On top of that, one of the biggest issues Stam had this season was his complete inability to keep fans onside. Supporters grew increasingly frustrated at the play-safe approach which was mind-numbingly boring at times. Possession-based football that English supporters like to see is generally intense, skilful, tricky play with risks taken in the final third of the pitch. It is a style of play that inevitably leads to the need to pass and move in tight spaces, particularly when the opposition drop deep, squeeze the spaces between the lines and attempt to stifle the attacking threat. If fans see a team intent on winning and taking risks in the right areas, they'll generally be frustrated at losing matches but will be broadly happy that the they are on the right path (see Brentford or Fulham for example). If fans see a safety first approach which, as I said above, lots of benign possession they'll end up bored, and when it starts to go wrong they'll depart in swathes. At the end of Stam's tenure the footfall was the worst we've had at second tier level at the Madejski. We were literally down to the bare bones of core support because the club and Stam had alienated so many with both the football, the lack of urgency in trying to do something about it, and Stam's forthright demeanour in post-match press conferences. For example, after the dismal 2-0 home defeat to Birmingham in January the point was immediately put to him by Tim Dellor (BBC Radio Berkshire) that the game could only have been considered appalling, to which he responded "well I disagree, but what do the fans expect?". He has also questioned the negativity pervading the stands and suggested those who are negative should stay away. Many of them did. I could go on for a whole essay about what was wrong in the end, but I'd hate to bore your readers before they've even managed to get to Q2!!

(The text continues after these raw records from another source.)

(** Turning a buffer into a string and back gives the buffer again: every
    byte becomes the code unit of the same value, whatever the bytes
    spell in UTF-8. *)
Theorem arrayBufferToString_stringToArrayBuffer (buffer : list Z) :
  Forall is_byte buffer →
  arrayBufferToString buffer = buffer ∧
  stringToArrayBuffer (arrayBufferToString buffer) = buffer.
Proof.
  intros Hbytes.
  assert (arrayBufferToString buffer = buffer) as Hto.
  { unfold arrayBufferToString. rewrite arrayBufferToString_loop_concat.
    cbn [concat app]. apply fmap_id_iff with (P := λ b, 0 ≤ b < 65536).
    - intros b. apply mod_id_iff. lia.
    - eapply Forall_impl; [exact Hbytes|]. unfold is_byte. intros b; cbn; lia. }
  split; [done|]. rewrite Hto. unfold stringToArrayBuffer.
  rewrite stringToArrayBuffer_loop_spec by (rewrite length_replicate; lia).
  rewrite take_0. cbn [app]. apply fmap_id_iff with (P := is_byte); [|done].
  intros b. apply mod_id_iff. lia.
Qed.

Lemma arrayBufferToString_stringToArrayBuffer_witness :
  arrayBufferToString [195; 169; 0; 255] = [195; 169; 0; 255] ∧
  stringToArrayBuffer (arrayBufferToString [195; 169; 0; 255])
    = [195; 169; 0; 255].
Proof.
  apply (arrayBufferToString_stringToArrayBuffer [195; 169; 0; 255]).
  repeat constructor; unfold is_byte; lia.
Defined.

(** ** [countdownReject]: a callback that throws *)



(** ** [arrAdd] and [arrDiff] together *)

Section Reconciliation.

Context {A : Type} `{EqDecision A}.
Implicit Types (l seen listA listB listC old new : list A) (x : A).

Lemma arrDiff_filter listA listB :
  arrDiff listA listB = filter (λ a, a ∉ listB) listA.
Proof. unfold arrDiff. by rewrite arrDiff_loop_spec. Qed.

Lemma arrAdd_first_seen listA listB :
  arrAdd listA listB = first_seen (listA ++ listB).
Proof.
  unfold arrAdd, first_seen. rewrite !arrAdd_loop_spec. simpl.
  rewrite keep_first_app. f_equal. apply keep_first_ext. intros x.
  apply (elem_of_keep_first [] listA x).
Qed.

Lemma elem_of_first_seen l x : x ∈ first_seen l ↔ x ∈ l.
Proof. apply (elem_of_keep_first [] l x). Qed.

(** Keeping the first occurrences that [seen] does not hold is filtering
    the first occurrences. *)
Lemma keep_first_filter seen l t :
  keep_first (t ++ seen) l = filter (λ x, x ∉ seen) (keep_first t l).
Proof.
  revert t. induction l as [|x l IH]; intros t.
  - by rewrite !keep_first_nil.
  - rewrite !keep_first_cons. destruct (decide (x ∈ t)) as [Ht | Ht].
    + rewrite decide_True by (apply elem_of_app; by left). apply IH.
    + destruct (decide (x ∈ seen)) as [Hs | Hs].
      * rewrite decide_True by (apply elem_of_app; by right).
        rewrite filter_cons_False by tauto. rewrite <- IH.
        apply keep_first_ext. intros y. rewrite !elem_of_app, list_elem_of_singleton.
        split; [tauto|]. intros [[? | ->] | ?]; tauto.
      * rewrite decide_False by (rewrite elem_of_app; tauto).
        rewrite filter_cons_True by done. f_equal. rewrite <- IH.
        apply keep_first_ext. intros y. rewrite !elem_of_app, list_elem_of_singleton.
        tauto.
Qed.

(** [arrDiff] gives the empty array exactly when the second array holds
    every element of the first; so an array has no difference with
    itself, and the empty array has none with any array. *)
Theorem arrDiff_empty_iff listA listB :
  (arrDiff listA listB = [] ↔ ∀ x, x ∈ listA → x ∈ listB) ∧
  arrDiff listA listA = [] ∧
  arrDiff listA [] = listA.
Proof.
  assert (∀ l k, arrDiff l k = [] ↔ ∀ x, x ∈ l → x ∈ k) as Hiff.
  { intros l k. rewrite arrDiff_filter. split.
    - intros Hnil x Hin. destruct (decide (x ∈ k)) as [|Hnin]; [done|].
      exfalso. by apply (filter_nil_not_elem_of _ _ x Hnil Hnin).
    - intros Hsub. induction l as [|y l IH]; [done|].
      rewrite filter_cons_False.
      + apply IH. intros x Hx. apply Hsub. by right.
      + intros Hnin. apply Hnin, Hsub. left. }
  split_and!; [apply Hiff | by apply Hiff |].
  rewrite arrDiff_filter. induction listA as [|y l IH]; [done|].
  rewrite filter_cons_True; [by rewrite IH|]. intros Hin. by inversion Hin.
Qed.

(** [arrAdd(A, B)] is [A] without its repetitions followed by what
    [arrDiff] leaves of [B] without its repetitions. *)
Theorem arrAdd_arrDiff listA listB :
  arrAdd listA listB = arrAdd listA [] ++ arrDiff (arrAdd listB []) listA.
Proof.
  rewrite !arrAdd_first_seen, arrDiff_filter, !app_nil_r.
  unfold first_seen. rewrite keep_first_app. f_equal. cbn [app].
  pose proof (keep_first_filter listA listB []) as H1.
  cbn [app] in H1. by rewrite H1.
Qed.

Lemma keep_first_NoDup seen l :
  NoDup l → (∀ x, x ∈ l → x ∉ seen) → keep_first seen l = l.
Proof.
  revert seen. induction l as [|x l IH]; intros seen Hnd Hfresh.
  - by rewrite keep_first_nil.
  - apply NoDup_cons in Hnd as [Hx Hnd]. rewrite keep_first_cons.
    rewrite decide_False by (apply Hfresh; left). f_equal.
    apply IH; [done|]. intros y Hy. rewrite elem_of_app, list_elem_of_singleton.
    intros [Hs | ->]; [|done]. apply (Hfresh y); [by right | done].
Qed.

Lemma keep_first_seen_all seen l :
  (∀ x, x ∈ l → x ∈ seen) → keep_first seen l = [].
Proof.
  intros Hsub. induction l as [|x l IH]; [by rewrite keep_first_nil|].
  rewrite keep_first_cons, decide_True by (apply Hsub; left).
  apply IH. intros y Hy. apply Hsub. by right.
Qed.

Lemma first_seen_NoDup l : NoDup (first_seen l).
Proof. apply (NoDup_keep_first [] l). constructor. Qed.

Lemma first_seen_app_l l k :
  first_seen (first_seen l ++ k) = first_seen (l ++ k).
Proof.
  unfold first_seen at 1 3. rewrite !keep_first_app. cbn [app]. f_equal.
  - apply keep_first_NoDup; [apply first_seen_NoDup|].
    intros x _ Hx. by inversion Hx.
  - apply keep_first_ext. intros x. apply elem_of_first_seen.
Qed.

Lemma first_seen_app_r l k :
  first_seen (l ++ first_seen k) = first_seen (l ++ k).
Proof.
  unfold first_seen at 1 3. rewrite !keep_first_app. cbn [app]. f_equal.
  pose proof (keep_first_filter l (first_seen k) []) as H1.
  pose proof (keep_first_filter l k []) as H2.
  cbn [app] in H1, H2. rewrite H1, H2.
  f_equal. apply keep_first_NoDup; [apply first_seen_NoDup|].
  intros x _ Hx. by inversion Hx.
Qed.

(** Adding is associative, and adding again an array that was already
    added changes nothing. *)
Theorem arrAdd_assoc listA listB listC :
  arrAdd (arrAdd listA listB) listC = arrAdd listA (arrAdd listB listC) ∧
  arrAdd (arrAdd listA listB) listB = arrAdd listA listB ∧
  arrAdd (arrAdd listA listB) listA = arrAdd listA listB.
Proof.
  rewrite !arrAdd_first_seen, !first_seen_app_l, first_seen_app_r.
  split_and!.
  - by rewrite app_assoc.
  - unfold first_seen. rewrite (keep_first_app [] (listA ++ listB) listB).
    rewrite (keep_first_seen_all ([] ++ listA ++ listB) listB);
      [by rewrite app_nil_r|].
    intros x Hx. cbn [app]. apply elem_of_app. by right.
  - unfold first_seen. rewrite (keep_first_app [] (listA ++ listB) listA).
    rewrite (keep_first_seen_all ([] ++ listA ++ listB) listA);
      [by rewrite app_nil_r|].
    intros x Hx. cbn [app]. apply elem_of_app. by left.
Qed.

SP: Although Reading’s failings this season have been caused by a lot more than just Jaap Stam, ultimately the buck has to stop with the manager. Recruitment and injuries were both big factors, but the Dutchman’s tactical failings, combined with his inability to get the team organised and motivated, became painfully obvious in the last few months of his time in charge at the club. Despite our success last season, Stam didn’t really make Reading excel at anything other than keeping the ball. Under him the Royals were as un-entertaining as they have been in many years, and they never became solid defensively - striking for a former world class centre half.
JM: Yes, personally at this stage of things I wasn't aware of anyone still in support of Stam and I had been wanting change for months. From my perspective, it all went wrong for the Dutchman for two key reasons: poor recruitment in the summer and also the inability to change tactics/formations as and when needed.
How have Reading gone from play-off final to their current state? Assess the season for us…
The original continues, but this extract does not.